Animé d'une curiosité intellectuelle exceptionnelle, alimenté par un milieu familial ouvert autant aux préoccupations artistiques que littéraires ou scientifiques, Stanley B. Ryerson incarne un sens de l'histoire qui porte l'empreinte d'un préoccupation particulière de l'interdisciplinaire, plaidant pour un voisinage concret avec les savoirs des sciences du social et de la nature, et de l'interaction dynamique des mouvements sociaux, culturels et populaires. Il a eu à cet effet un apport important au plan de la discipline historique, que ce soit en terme de méthodologie ou d'approche conceptuelle. Présent à l'UQAM des ses premières années, il a adhéré à ses objectifs visant à allier la qualité scientifique à la responsabilité sociale. Il a inspiré ses jeunes collègues et ses étudiants, tant au plan de la rigueur intellectuelle, de la curiosité et de [12] l'engagement et a de plus contribué à introduire dans le monde universitaire du Québec de nouvelles préoccupations au plan de l'historiographie canadienne et québécoise, particulièrement par ses nombreux projets de recherche. Il a aussi fait profiter ses collègues de ses connaissances de plusieurs réseaux scientifiques, et il a ouvert la voie à plusieurs projets internationaux.
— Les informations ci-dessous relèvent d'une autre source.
Lemma find_null_Some bs i :
  find_null bs = Some i ->
  exists a b, bs = a ++ 0 :: b /\ length a = i /\
    (forall x, unescape (a ++ x) = app a <$> unescape x).
Proof.
  revert i. induction bs as [|b bs IH]; [done|]. cbn [find_null]. intros i.
  destruct (Z.eqb_spec b 0) as [->|Hb].
  - intros [= <-]. exists [], bs. repeat split. intros x. simpl.
    by destruct (unescape x).
  - destruct (find_null bs) as [j|]; [|done]. intros [= <-].
    destruct (IH j eq_refl) as (a & c & -> & <- & Ha).
    exists (b :: a), c. repeat split. intros x. cbn [app unescape].
    rewrite (proj2 (Z.eqb_neq b 0)), Ha by done. by destruct (unescape x).
Qed.

Lemma delete_middle {A} (a : list A) x b : delete (length a) (a ++ x :: b) = a ++ b.
Proof. induction a; simpl; [done|]. f_equal. done. Qed.

Lemma unescape_loop_spec fuel pre r :
  (length r < fuel)%nat ->
  unescape_loop fuel (pre ++ 0 :: r) (length pre) =
  match unescape (0 :: r) with Some u => Ok (pre ++ u) | None => Panic end.
Proof.
  revert pre r. induction fuel as [|fuel IH]; intros pre r Hf; [lia|].
  cbn [unescape_loop].
  assert ((pre ++ 0 :: r) !! S (length pre) = r !! 0%nat) as ->.
  { rewrite lookup_app_r by lia.
    by replace (S (length pre) - length pre)%nat with 1%nat by lia. }
  destruct r as [|c r]; [done|]. cbn [unescape Z.eqb lookup list_lookup].
  destruct (Z.eqb_spec c 0) as [->|Hc];
    [rewrite bool_decide_true by done | rewrite bool_decide_false by congruence; done].
  rewrite delete_middle.
  replace (S (length pre)) with (length (pre ++ [0])) by (rewrite length_app; simpl; lia).
  replace (pre ++ 0 :: r) with ((pre ++ [0]) ++ r) by by rewrite <- app_assoc.
  rewrite drop_app_length.
  destruct (find_null r) as [i|] eqn:Hn.
  - apply find_null_Some in Hn as (a & b & -> & <- & Ha).
    rewrite app_assoc, <- length_app, IH by (simpl in Hf; rewrite length_app in Hf; simpl in Hf; lia).
    rewrite Ha. destruct (unescape (0 :: b)) as [u|]; [|done].
    simpl. by rewrite <- !app_assoc.
  - rewrite (find_null_None _ Hn). simpl. by rewrite <- app_assoc.
Qed.

(** The loop never runs out of iterations: it computes [unescape]. *)
Lemma decode_nulls_escape src :
  match unescape (as_ref src) with
  | Some u => exists src', decode_nulls_if_needed EscapeNullBytes src = Ok src' /\ as_ref src' = u
  | None => decode_nulls_if_needed EscapeNullBytes src = Panic
  end.
Proof.
  unfold decode_nulls_if_needed. destruct (find_null (as_ref src)) as [i|] eqn:Hn.
  - apply find_null_Some in Hn as (a & b & Hs & <- & Ha).
    replace (into_owned src) with (a ++ 0 :: b) by (by rewrite into_owned_as_ref).
    cbv zeta. rewrite unescape_loop_spec by (rewrite length_app; simpl; lia).
    rewrite Hs, Ha. destruct (unescape (0 :: b)) as [u|]; simpl; eauto.
  - rewrite (find_null_None _ Hn). eauto.
Qed.

Lemma null_encode_id bs : existsb (fun b => b =? 0) bs = false -> null_encode bs = bs.
Proof.
  induction bs as [|b bs IH]; [done|]. simpl.
  destruct (Z.eqb_spec b 0); [done|]. intros. f_equal; auto.
Qed.

Lemma count_nulls_zero bs :
  (0 <? count_nulls bs)%nat = existsb (fun b => b =? 0) bs.
Proof.
  unfold count_nulls. induction bs as [|b bs IH]; [done|].
  rewrite filter_cons. simpl. destruct (Z.eqb_spec b 0).
  - by rewrite decide_True.
  - by rewrite decide_False.
Qed.

Lemma handle_nulls_escape bs : handle_nulls EscapeNullBytes bs = Ok (null_encode bs).
Proof.
  unfold handle_nulls. rewrite count_nulls_zero.
  destruct (existsb _ bs) eqn:E; [done|]. by rewrite null_encode_id.
Qed.

Lemma null_encode_length bs : (length bs <= length (null_encode bs))%nat.
Proof. induction bs as [|b bs IH]; simpl; [lia|]. destruct (b =? 0); simpl; lia. Qed.

Lemma null_encode_ok bs : bytes_ok bs -> bytes_ok (null_encode bs).
Proof.
  induction 1 as [|b bs Hb Hbs IH]; simpl; [constructor|].
  destruct (b =? 0); [constructor; [done|]; constructor; [done|]|constructor]; auto.
Qed.

Lemma handle_nulls_decode nh raw c src :
  handle_nulls nh raw = Ok c -> as_ref src = c ->
  exists src', decode_nulls_if_needed nh src = Ok src' /\ as_ref src' = raw.
Proof.
  destruct nh; intros Hh Hs.
  - rewrite handle_nulls_escape in Hh. inv_res.
    pose proof (decode_nulls_escape src) as H.
    by rewrite Hs, unescape_null_encode in H.
  - simpl in *. inv_res. eauto.
  - simpl in *. destruct (existsb _ raw); inv_res. eauto.
Qed.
C'est pour toutes ces raisons, et en reconnaissance de son apport à son développement, que l'UQAM est fière d'attribuer au professeur Stanley Bréhaut Ryerson le statut de professeur émérite.
Le présent ouvrage permettra de mieux connaître la pensée et l’action de celui qui encore aujourd'hui, et malgré la maladie, conserve la détermination du militant et de l'intellectuel engagé et rigoureux qu'il a su être toute sa vie durant.